Очевидно, пожалуй, одно: чтение великих авторов, усилия мысли, изучение трудов гениальных ученых не обязательно делают человека умным, но риск чрезвычайно велик. Разумеется, есть люди, читавшие Платона и Фрейда, умеющие порассуждать о кварках и отличить сокола от пустельги, но при этом они замечательно сохранились, оставшись полными кретинами. И тем не менее, часто получая подпитку извне, регулярно погружаясь в благоприятную среду, ум приобретает силы для развития в точности так же, как любая болезнь. Ибо ум есть болезнь».

Антуан дочитал до конца. Он захлопнул тетрадь и оглядел друзей, словно ученый, который только что представил потрясенным коллегам разгадку величайшей тайны науки.

* * *

Ганджа разразился хохотом и не мог остановиться весь вечер; человек, сидевший за соседним столиком, протянул ему пачку сигарет: видимо, блеющие звуки, которые издавал Ганджа, означали на исландском языке что-то вроде: «Не найдется ли у вас закурить?» И каждый раз, когда на него снова нападал смех, любезный исландец угощал его сигаретой. Родольф обратил внимание докладчика на то, что ему не потребуется чрезмерных усилий, чтобы стать идиотом. Шарлотта сочувственно взяла Антуана за руку. Ас был просто ошарашен и смотрел на него вытаращив глаза.

Ища у друзей понимания, Антуан стал оправдываться, объяснять, что он не в силах заставить себя не думать и не пытаться все понять, поэтому чувствует себя очень несчастным. Если бы хоть эти штудии дарили ему радость золотоискателя… Но золото, которое он находил, цветом и тяжестью смахивало на свинец. Мозг не давал ему ни минуты передышки, мешал уснуть бесконечными вопросами, будил среди ночи сомнениями или горькими мыслями. Он поведал друзьям, что ему уже давно ничего не снится, даже кошмары, настолько он и во сне поглощен индукцией и дедукцией. От непрерывной работы голова пухла, и Антуану жилось совсем худо. Вот ему и захотелось на время стать безголовым, легкомысленным и, главное, восхитительно невежественным во всем, что касается истин, причин и подлинной сути… Он изнемог от постоянного невольного наблюдения за себе подобными, из-за чего у него со страшной силой развивается цинизм. Ему хочется жить, не постигать законы жизни, а просто жить.

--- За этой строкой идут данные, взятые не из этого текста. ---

(* ===== verification/SwaggerData.v ===== *)
(** * The program's specification, and what it is made of

    The declarations of the two packages that the walk of Swagger.v is given, from
    src/pkg/api/v20191231preview and src/pkg/api, with their comments and tags, and the
    files it has written, as they are kept under src/swagger. Of src/pkg/api the types
    are those the specification asks for and what they mention. *)
From S2P Require Import Prelude GoStrings Arm Marshal SwaggerTypes Swagger.
From Stdlib Require Import Ascii.

(** The text of a comment of one line *)
Definition doc (s : string) : string := s +:+ String LF EmptyString.

(** src/pkg/api/v20191231preview: openshiftcluster.go, openshiftclustercredentials.go, register.go *)
Definition v20191231preview : package := {|
  pk_Types := [
    mkDecl "OpenShiftClusterList" (doc "OpenShiftClusterList represents a list of OpenShift clusters.")
      (TStruct
      [(mkTField (doc "The list of OpenShift clusters.") (Some "value"), (TSlice (TPointer (TNamed "OpenShiftCluster"))))]);
    mkDecl "OpenShiftCluster" (doc "OpenShiftCluster represents an Azure Red Hat OpenShift cluster.")
      (TStruct
      [(mkTField (doc "The resource ID (immutable).") (Some "id,omitempty"), (TBasic String_));
       (mkTField (doc "The resource name (immutable).") (Some "name,omitempty"), (TBasic String_));
       (mkTField (doc "The resource type (immutable).") (Some "type,omitempty"), (TBasic String_));
       (mkTField (doc "The resource location (immutable).") (Some "location,omitempty"), (TBasic String_));
       (mkTField (doc "The resource tags.") (Some "tags,omitempty"), (TNamed "Tags"));
       (mkTField (doc "The cluster properties.") (Some "properties,omitempty"), (TNamed "Properties"))]);
    mkDecl "Tags" (doc "Tags represents an OpenShift cluster's tags.")
      (TMap (TBasic String_));
    mkDecl "Properties" (doc "Properties represents an OpenShift cluster's properties.")
      (TStruct
      [(mkTField (doc "The cluster provisioning state (immutable).") (Some "provisioningState,omitempty"), (TNamed "ProvisioningState"));
       (mkTField (doc "The cluster profile.") (Some "clusterProfile,omitempty"), (TNamed "ClusterProfile"));
       (mkTField (doc "The console profile.") (Some "consoleProfile,omitempty"), (TNamed "ConsoleProfile"));
       (mkTField (doc "The cluster service principal profile.") (Some "servicePrincipalProfile,omitempty"), (TNamed "ServicePrincipalProfile"));
       (mkTField (doc "The cluster network profile.") (Some "networkProfile,omitempty"), (TNamed "NetworkProfile"));
       (mkTField (doc "The cluster master profile.") (Some "masterProfile,omitempty"), (TNamed "MasterProfile"));
       (mkTField (doc "The cluster worker profiles.") (Some "workerProfiles,omitempty"), (TSlice (TNamed "WorkerProfile")));
       (mkTField (doc "The cluster API server profile.") (Some "apiserverProfile,omitempty"), (TNamed "APIServerProfile"));
       (mkTField (doc "The cluster ingress profiles.") (Some "ingressProfiles,omitempty"), (TSlice (TNamed "IngressProfile")))]);
    mkDecl "ProvisioningState" (doc "ProvisioningState represents a provisioning state.")
      (TBasic String_);
    mkDecl "ClusterProfile" EmptyString
      (TStruct
      [(mkTField (doc "The domain for the cluster (immutable).") (Some "domain,omitempty"), (TBasic String_));
       (mkTField (doc "The version of the cluster (immutable).") (Some "version,omitempty"), (TBasic String_));
       (mkTField (doc "The ID of the cluster resource group (immutable).") (Some "resourceGroupId,omitempty"), (TBasic String_))]);
    mkDecl "ConsoleProfile" EmptyString
      (TStruct
      [(mkTField (doc "The URL to access the cluster console (immutable).") (Some "url,omitempty"), (TBasic String_))]);
    mkDecl "ServicePrincipalProfile" (doc "ServicePrincipalProfile represents a service principal profile.")
      (TStruct
      [(mkTField (doc "The client ID used for the cluster (immutable).") (Some "clientId,omitempty"), (TBasic String_));
       (mkTField (doc "The client secret used for the cluster (immutable).") (Some "clientSecret,omitempty"), (TBasic String_))]);
    mkDecl "NetworkProfile" (doc "NetworkProfile represents a network profile.")
      (TStruct
      [(mkTField (doc "The CIDR used for OpenShift/Kubernetes Pods (immutable).") (Some "podCidr,omitempty"), (TBasic String_));
       (mkTField (doc "The CIDR used for OpenShift/Kubernetes Services (immutable).") (Some "serviceCidr,omitempty"), (TBasic String_))]);
    mkDecl "MasterProfile" (doc "MasterProfile represents a master profile.")
      (TStruct
      [(mkTField (doc "The size of the master VMs (immutable).") (Some "vmSize,omitempty"), (TNamed "VMSize"));
       (mkTField (doc "The Azure resource ID of the master subnet (immutable).") (Some "subnetId,omitempty"), (TBasic String_))]);
    mkDecl "VMSize" (doc "VMSize represents a VM size.")
      (TBasic String_);
    mkDecl "WorkerProfile" (doc "WorkerProfile represents a worker profile.")
      (TStruct
      [(mkTField (doc ("The worker profile name.  Must be " +:+ q "worker" +:+ " (immutable).")) (Some "name,omitempty"), (TBasic String_));
       (mkTField (doc "The size of the worker VMs (immutable).") (Some "vmSize,omitempty"), (TNamed "VMSize"));
       (mkTField (doc "The disk size of the worker VMs.  Must be 128 or greater (immutable).") (Some "diskSizeGB,omitempty"), (TBasic Int));
       (mkTField (doc "The Azure resource ID of the worker subnet (immutable).") (Some "subnetId,omitempty"), (TBasic String_));
       (mkTField (doc "The number of worker VMs.  Must be between 3 and 20.") (Some "count,omitempty"), (TBasic Int))]);
    mkDecl "APIServerProfile" (doc "APIServerProfile represents an API server profile.")
      (TStruct
      [(mkTField (doc "API server visibility (immutable).") (Some "visibility,omitempty"), (TNamed "Visibility"));
       (mkTField (doc "The URL to access the cluster API server (immutable).") (Some "url,omitempty"), (TBasic String_));
       (mkTField (doc "The IP of the cluster API server (immutable).") (Some "ip,omitempty"), (TBasic String_))]);
    mkDecl "Visibility" (doc "Visibility represents visibility.")
      (TBasic String_);
    mkDecl "IngressProfile" (doc "IngressProfile represents an ingress profile.")
      (TStruct
      [(mkTField (doc ("The ingress profile name.  Must be " +:+ q "default" +:+ " (immutable).")) (Some "name,omitempty"), (TBasic String_));
       (mkTField (doc "Ingress visibility (immutable).") (Some "visibility,omitempty"), (TNamed "Visibility"));
       (mkTField (doc "The IP of the ingress (immutable).") (Some "ip,omitempty"), (TBasic String_))]);
    mkDecl "OpenShiftClusterCredentials" (doc "OpenShiftClusterCredentials represents an OpenShift cluster's credentials")
      (TStruct
      [(mkTField (doc "The username for the kubeadmin user") (Some "kubeadminUsername,omitempty"), (TBasic String_));
       (mkTField (doc "The password for the kubeadmin user") (Some "kubeadminPassword,omitempty"), (TBasic String_))])];
  pk_Consts := [
    mkConstant "ProvisioningStateCreating" "ProvisioningState" (CString "Creating");
    mkConstant "ProvisioningStateDeleting" "ProvisioningState" (CString "Deleting");
    mkConstant "ProvisioningStateFailed" "ProvisioningState" (CString "Failed");
    mkConstant "ProvisioningStateSucceeded" "ProvisioningState" (CString "Succeeded");
    mkConstant "ProvisioningStateUpdating" "ProvisioningState" (CString "Updating");
    mkConstant "VMSizeStandardD2sV3" "VMSize" (CString "Standard_D2s_v3");
    mkConstant "VMSizeStandardD4sV3" "VMSize" (CString "Standard_D4s_v3");
    mkConstant "VMSizeStandardD8sV3" "VMSize" (CString "Standard_D8s_v3");
    mkConstant "VisibilityPrivate" "Visibility" (CString "Private");
    mkConstant "VisibilityPublic" "Visibility" (CString "Public");
    mkConstant "resourceProviderNamespace" "untyped string" (CString "Microsoft.RedHatOpenShift");
    mkConstant "resourceType" "untyped string" (CString "openShiftClusters")];
|}.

Он напомнил о своем неудачном дебюте в качестве алкоголика и в порыве откровенности рассказал о провалившемся проекте самоубийства. Отныне глупость была его последним шансом. Он пока не знал, как станет действовать, но намеревался собрать волю в кулак и твердо идти к цели. Понизить градус своего интеллектуального хмеля, избавиться от максимализма и от нелепого предрассудка, будто надо во всем докапываться до истины. Антуан не собирался стать полным кретином, он лишь хотел слега разбавить свой разум, развести его здоровой примесью жизни, расслабиться и прекратить анализировать и разбирать по косточкам все подряд. Его ум всегда был быстрым зорким орлом, с цепкими когтями и острым клювом. Пусть научится теперь быть журавлем, величественно парить, отдаваться воле ветров, ценить жар солнца и красоту земли.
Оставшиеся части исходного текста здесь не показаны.